TASK GOAL: If a line in the entries below holds the string "database", copy it.

RECORDED DATA:

(* ===== verification/Keeper.v ===== *)
(** internal/crypto/crypto.go and masterkey.go: the panel's master key, the
    subkeys derived from it, the envelope every stored secret is sealed in, and
    what a start settles before it hands the keeper out.

    The primitives are a class: HKDF and HMAC over SHA-256, and
    XChaCha20-Poly1305.  Random draws are arguments.  The key file's system calls
    and the kv statements are statements of Sql, so a fault stream covers a start
    that stops anywhere. *)
From S2P Require Import Prelude GoBytes Lifecycle Sql UserStore Argon.

Open Scope Z_scope.

(** ** Primitives *)

Class Cipher := {
  hkdfKey : bytes -> bytes -> bytes -> Z -> option bytes;     (* secret, salt, info, length *)
  hmac : bytes -> bytes -> bytes;                             (* key, message *)
  seal : bytes -> bytes -> bytes -> bytes -> bytes;           (* key, nonce, plaintext, additional data *)
  unseal : bytes -> bytes -> bytes -> bytes -> option bytes   (* key, nonce, ciphertext, additional data *)
}.
Class CipherLaws `{Cipher} := {
  hkdf_32 : forall secret salt info, exists k, hkdfKey secret salt info 32 = Some k /\ length k = 32%nat;
  unseal_seal : forall k n p ad, unseal k n (seal k n p ad) ad = Some p
}.

(** ** Purposes and locations *)

Definition Purpose := string.
Definition PurposeInstancePassword : Purpose := "instance-password".
Definition PurposeTOTPSecret : Purpose := "totp-secret".
Definition PurposeCookieMAC : Purpose := "cookie-mac".
Definition PurposeCSRF : Purpose := "csrf".
Definition PurposeWebhookURL : Purpose := "webhook-url".
Definition PurposeKeyCheck : Purpose := "key-check".
Definition PurposeRemoteBackup : Purpose := "remote-backup".
Definition PurposeDiscordToken : Purpose := "discord-token".
Definition PurposeBranchPassword : Purpose := "branch-password".

Definition purposes : list Purpose :=
  [PurposeInstancePassword; PurposeTOTPSecret; PurposeCookieMAC; PurposeCSRF; PurposeWebhookURL; PurposeKeyCheck;
   PurposeRemoteBackup; PurposeDiscordToken; PurposeBranchPassword].

Record Location := mkLocation { lTable : string; lColumn : string; lRowID : string }.
Definition InstancePasswordLocation (id : string) : Location := mkLocation "instances" "password" id.
Definition BranchPasswordLocation (id : string) : Location := mkLocation "instances" "game_branch_password" id.
Definition WebhookURLLocation (id : string) : Location := mkLocation "webhooks" "url" id.
Definition DiscordTokenLocation (id : string) : Location := mkLocation "discord_bot" "token" id.

Definition MasterKeyLen : nat := 32.
Definition subkeyLen : Z := 32.
Definition saltLen : nat := 32.
Definition NonceSizeX : nat := 24.
Definition envelopeVersion : bytes := L "v1".
Definition keyCheckPlaintext : bytes := L "valmin key check".
Definition firstKeyID : bytes := L "1".
Definition keyCheckLocation : Location := mkLocation "kv" "value" "key_check".

(** [keyIDPattern]. *)
Definition keyIDByte (c : ascii) : bool := is_alnum c || one_of ["_"; "-"]%char c.
Definition keyIDOK (s : bytes) : bool := (1 <=? length s)%nat && (length s <=? 64)%nat && forallb keyIDByte s.

(** [binary.AppendUvarint] of a 64-bit number. *)
Fixpoint uvarint (fuel : nat) (n : N) : bytes :=
  match fuel with
  | O => []
  | S fuel => if (n <? 128)%N then [ascii_of_N n] else ascii_of_N (n mod 128 + 128) :: uvarint fuel (n / 128)
  end.
Definition prefixed (s : string) : bytes := uvarint 10 (N.of_nat (String.length s)) ++ L s.
Definition aad (p : Purpose) (l : Location) : bytes :=
  prefixed p ++ prefixed (lTable l) ++ prefixed (lColumn l) ++ prefixed (lRowID l).

(** ** Errors *)

Definition ErrPurpose : TxErr := EHook "unknown purpose".
Definition ErrDerive : TxErr := EHook "derive subkey".
Definition ErrEnvelope : TxErr := EHook "envelope".
Definition ErrDecrypt : TxErr := EHook "ciphertext failed authentication".
Definition ErrKeyMismatch : TxErr := EHook "the master key does not match this database".
Definition ErrKeyMissing : TxErr := EHook "master key file is missing".
Definition ErrKeyMaterial : TxErr := EHook "key material".
Definition ErrMasterKey : TxErr := EHook "master key".
Definition ErrGeneration : TxErr := EHook "not a generation counter".

(** ** The keeper *)

Record Keeper := mkKeeper { masterKey : bytes; salt_ : bytes; activeKeyID : bytes }.

Definition NewKeeper (masterKey salt activeKeyID : bytes) : result TxErr Keeper :=
  if negb (length masterKey =? MasterKeyLen)%nat then Err ErrKeyMaterial
  else if (length salt =? 0)%nat then Err ErrKeyMaterial
  else if negb (keyIDOK activeKeyID) then Err ErrKeyMaterial
  else Ok (mkKeeper masterKey salt activeKeyID).

Section Keeper.
Context `{Cipher}.

Definition subkey (k : Keeper) (p : Purpose) (keyID : bytes) : result TxErr bytes :=
  if negb (bool_decide (p ∈ purposes)) then Err ErrPurpose
  else match hkdfKey (masterKey k) (salt_ k) (keyID ++ L "/" ++ L p) subkeyLen with
       | Some sub => Ok sub
       | None => Err ErrDerive
       end.

(** [NewX] takes a key of 32 bytes. *)
Definition aead (k : Keeper) (p : Purpose) (keyID : bytes) : result TxErr bytes :=
  let? sub := subkey k p keyID in
  if (length sub =? 32)%nat then Ok sub else Err ErrDerive.

Definition Encrypt (k : Keeper) (p : Purpose) (loc : Location) (plaintext nonce : bytes) : result TxErr bytes :=
  let keyID := activeKeyID k in
  let? key := aead k p keyID in
  Ok (join (L ".") [envelopeVersion; keyID; EncodeToString urlAlphabet nonce;
                    EncodeToString urlAlphabet (seal key nonce plaintext (aad p loc))]).

Definition Decrypt (k : Keeper) (p : Purpose) (loc : Location) (envelope : bytes) : result TxErr bytes :=
  match split "."%char envelope with
  | [version; keyID; nonce; sealed] =>
      if negb (bool_decide (version = envelopeVersion)) then Err ErrEnvelope
      else if negb (keyIDOK keyID) then Err ErrEnvelope
      else match DecodeString urlAlphabet nonce with
           | None => Err ErrEnvelope
           | Some nonce =>
               if negb (length nonce =? NonceSizeX)%nat then Err ErrEnvelope
               else match DecodeString urlAlphabet sealed with
                    | None => Err ErrEnvelope
                    | Some sealed =>
                        let? key := aead k p keyID in
                        match unseal key nonce sealed (aad p loc) with
                        | Some plaintext => Ok plaintext
                        | None => Err ErrDecrypt
                        end
                    end
           end
  | _ => Err ErrEnvelope
  end.

Definition MAC (k : Keeper) (p : Purpose) (msg : bytes) : result TxErr bytes :=
  let? sub := subkey k p firstKeyID in Ok (hmac sub msg).

End Keeper.

(** ** The database and the disk *)

(** The sealed columns (store/rotate.go). *)
Inductive Col := RemoteCredentials | InstancePassword | BranchPassword | TotpSecret | WebhookURL | DiscordToken.
#[export] Instance Col_eq_dec : EqDecision Col.
Proof. solve_decision. Defined.
Definition encryptedColumns : list Col :=
  [RemoteCredentials; InstancePassword; BranchPassword; TotpSecret; WebhookURL; DiscordToken].
Definition colNat (c : Col) : nat :=
  match c with
  | RemoteCredentials => 0 | InstancePassword => 1 | BranchPassword => 2 | TotpSecret => 3 | WebhookURL => 4 | DiscordToken => 5
  end.
#[export] Instance Col_countable : Countable Col.
Proof. refine (inj_countable colNat (fun n => encryptedColumns !! n) _). by intros []. Defined.

Record KeyFile := mkKeyFile { fBytes : bytes; fRegular : bool; fPerm : Z }.

(** The kv rows, the key file and the temporary beside it, the sealed values by
    column and row, and a flag of the row: whether what it configures is on or, for a
    server password, whether the server must restart. *)
Record SecretDB := mkSecretDB {
  kvSalt : option bytes; kvActive : option bytes; kvCheck : option bytes;
  keyFile : option KeyFile; tmpKey : option bytes;
  values : gmap (Col * string) bytes; flags : gmap (Col * string) bool
}.
Definition KTx (A : Type) := Tx SecretDB A.

Definition setSalt (v : bytes) (d : SecretDB) := mkSecretDB (Some v) (kvActive d) (kvCheck d) (keyFile d) (tmpKey d) (values d) (flags d).
Definition setActive (v : bytes) (d : SecretDB) := mkSecretDB (kvSalt d) (Some v) (kvCheck d) (keyFile d) (tmpKey d) (values d) (flags d).
Definition setCheck (v : bytes) (d : SecretDB) := mkSecretDB (kvSalt d) (kvActive d) (Some v) (keyFile d) (tmpKey d) (values d) (flags d).
Definition setFile (v : option KeyFile) (d : SecretDB) := mkSecretDB (kvSalt d) (kvActive d) (kvCheck d) v (tmpKey d) (values d) (flags d).
Definition setTmp (v : option bytes) (d : SecretDB) := mkSecretDB (kvSalt d) (kvActive d) (kvCheck d) (keyFile d) v (values d) (flags d).
Definition setValues (v : gmap (Col * string) bytes) (d : SecretDB) :=
  mkSecretDB (kvSalt d) (kvActive d) (kvCheck d) (keyFile d) (tmpKey d) v (flags d).
Definition setFlags (v : gmap (Col * string) bool) (d : SecretDB) :=
  mkSecretDB (kvSalt d) (kvActive d) (kvCheck d) (keyFile d) (tmpKey d) (values d) v.

Definition lift {A} (r : result TxErr A) : KTx A := match r with Ok a => tret a | Err e => tfail e end.

(** ** encoding/base64, with padding *)

Definition EncodePadded (s : bytes) : bytes :=
  EncodeToString stdAlphabet s ++ replicate ((3 - length s mod 3) mod 3) "="%char.
Definition DecodePadded (s : bytes) : option bytes :=
  let s := filter (fun c => c <> "010"%char /\ c <> "013"%char) s in
  if negb (length s mod 4 =? 0)%nat then None
  else DecodeString stdAlphabet (if hasSuffix (L "==") s then trimSuffix (L "==") s else trimSuffix (L "=") s).

(** ** masterkey.go *)

(** The two environment variables, the content of the file the second names, and
    the configured path. *)
Record KeyEnv := mkKeyEnv { eInline : bytes; eFile : bytes; eFileContent : option bytes; ePath : bytes }.
Definition keyFileMode : Z := 384.

Definition decodeMasterKey (value : bytes) : result TxErr bytes :=
  match DecodePadded (trimSpace value) with
  | None => Err ErrMasterKey
  | Some key => if (length key =? MasterKeyLen)%nat then Ok key else Err ErrMasterKey
  end.

(** [defer]: the cleanup runs whatever the body did, and its failure is dropped. *)
Definition deferring {A} (cleanup : KTx unit) (m : KTx A) : KTx A := fun s =>
  let '(r, s') := m s in (r, (cleanup s').2).

(** [generateKeyFile] with the 32 bytes drawn: create the temporary, chmod, write,
    flush, close, link, then open and flush the directory. *)
Definition generateKeyFile (key : bytes) : KTx bytes :=
  let! _ := writeq (setTmp (Some [])) in
  deferring (writeq (setTmp None)) (
    let! _ := point in
    let! _ := writeq (setTmp (Some key)) in
    let! _ := point in
    let! _ := point in
    let! _ := stmt (fun d => match keyFile d, tmpKey d with
                             | None, Some t => Ok (tt, setFile (Some (mkKeyFile t true keyFileMode)) d)
                             | _, _ => Err ErrMasterKey
                             end) in
    let! _ := point in
    let! _ := point in
    tret key).

Definition readKeyFile (path : bytes) (generate : bool) (draw : bytes) : KTx bytes :=
  if bool_decide (path = []) then tfail ErrMasterKey
  else
    let! info := readq keyFile in
    match info with
    | None => if generate then generateKeyFile draw else tfail ErrKeyMissing
    | Some f =>
        if negb (fRegular f) then tfail ErrMasterKey
        else if negb (Z.land (fPerm f) 63 =? 0) then tfail ErrMasterKey
        else
          let! key := readq (fun d => fBytes <$> keyFile d) in
          match key with
          | Some key => if (length key =? MasterKeyLen)%nat then tret key else tfail ErrMasterKey
          | None => tfail ErrMasterKey
          end
    end.

Definition loadMasterKey (env : KeyEnv) (generate : bool) (draw : bytes) : KTx bytes :=
  if bool_decide (eInline env <> []) && bool_decide (eFile env <> []) then tfail ErrMasterKey
  else if bool_decide (eInline env <> []) then lift (decodeMasterKey (eInline env))
  else if bool_decide (eFile env <> []) then
    match eFileContent env with
    | None => tfail ErrMasterKey
    | Some raw => lift (decodeMasterKey raw)
    end
  else readKeyFile (ePath env) generate draw.

(** ** crypto.go: opening *)

(** What a start draws: a key, a salt and a nonce. *)
Record KeyDraws := mkKeyDraws { drawKey : bytes; drawSalt : bytes; drawNonce : bytes }.

Section Open.
Context `{Cipher}.

Definition loadSalt : KTx (option bytes) :=
  let! v := readq kvSalt in
  match v with
  | None => tret None
  | Some v => match DecodePadded v with Some s => tret (Some s) | None => tfail ErrKeyMaterial end
  end.

Definition settle (masterKey : bytes) (salt : option bytes) (draw : bytes) : KTx Keeper :=
  let! salt := match salt with
               | Some s => tret s
               | None => let! _ := writeq (setSalt (EncodePadded draw)) in tret draw
               end in
  let! found := readq kvActive in
  let! active := match found with
                 | Some id => tret id
                 | None => let! _ := writeq (setActive firstKeyID) in tret firstKeyID
                 end in
  lift (NewKeeper masterKey salt active).

(** [CheckKey]: none stored, or what is stored opens; a mismatch is an error. *)
Definition CheckKey (k : Keeper) : KTx bool :=
  let! v := readq kvCheck in
  match v with
  | None => tret false
  | Some envelope =>
      if bool_decide (Decrypt k PurposeKeyCheck keyCheckLocation envelope = Ok keyCheckPlaintext) then tret true
      else tfail ErrKeyMismatch
  end.

Definition WriteKeyCheck (k : Keeper) (nonce : bytes) : KTx unit :=
  let! envelope := lift (Encrypt k PurposeKeyCheck keyCheckLocation keyCheckPlaintext nonce) in
  writeq (setCheck envelope).

Definition OpenVerified (env : KeyEnv) (d : KeyDraws) (verify : Keeper -> KTx unit) : KTx Keeper :=
  let! salt := loadSalt in
  let! key := loadMasterKey env (bool_decide (salt = None)) (drawKey d) in
  let! k := settle key salt (drawSalt d) in
  let! found := CheckKey k in
  if found then tret k
  else
    let! _ := (fun s => match verify k s with
                        | (Err _, s') => (Err ErrKeyMismatch, s')
                        | r => r
                        end) in
    let! _ := WriteKeyCheck k (drawNonce d) in
    tret k.

Definition Open_ (env : KeyEnv) (d : KeyDraws) : KTx Keeper := OpenVerified env d (fun _ => tret tt).

Definition OpenForRecovery (env : KeyEnv) (d : KeyDraws) : KTx Keeper :=
  let! salt := loadSalt in
  let! key := loadMasterKey env true (drawKey d) in
  settle key salt (drawSalt d).

(** ** Generations *)

(** [strconv.ParseUint(s, 10, 32)]. *)
Definition ParseUint32 (s : bytes) : option Z :=
  match s with
  | [] => None
  | _ => n ← digits_val 0 s; if n <? 2 ^ 32 then Some n else None
  end.
Definition nextKeyID (current : bytes) : result TxErr bytes :=
  match ParseUint32 current with
  | Some n => Ok (itoa (n + 1))
  | None => Err ErrGeneration
  end.

Definition activate (id : bytes) (k : Keeper) : Keeper := mkKeeper (masterKey k) (salt_ k) id.

(** [Rotate]: the generation, and the keeper as it is left. *)
Definition Rotate (k : Keeper) : KTx (bytes * Keeper) :=
  let! next := lift (nextKeyID (activeKeyID k)) in
  let! _ := writeq (setActive next) in
  tret (next, activate next k).

End Open.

TASK RESULT:
Definition ErrKeyMismatch : TxErr := EHook "the master key does not match this database".
(** ** The database and the disk *)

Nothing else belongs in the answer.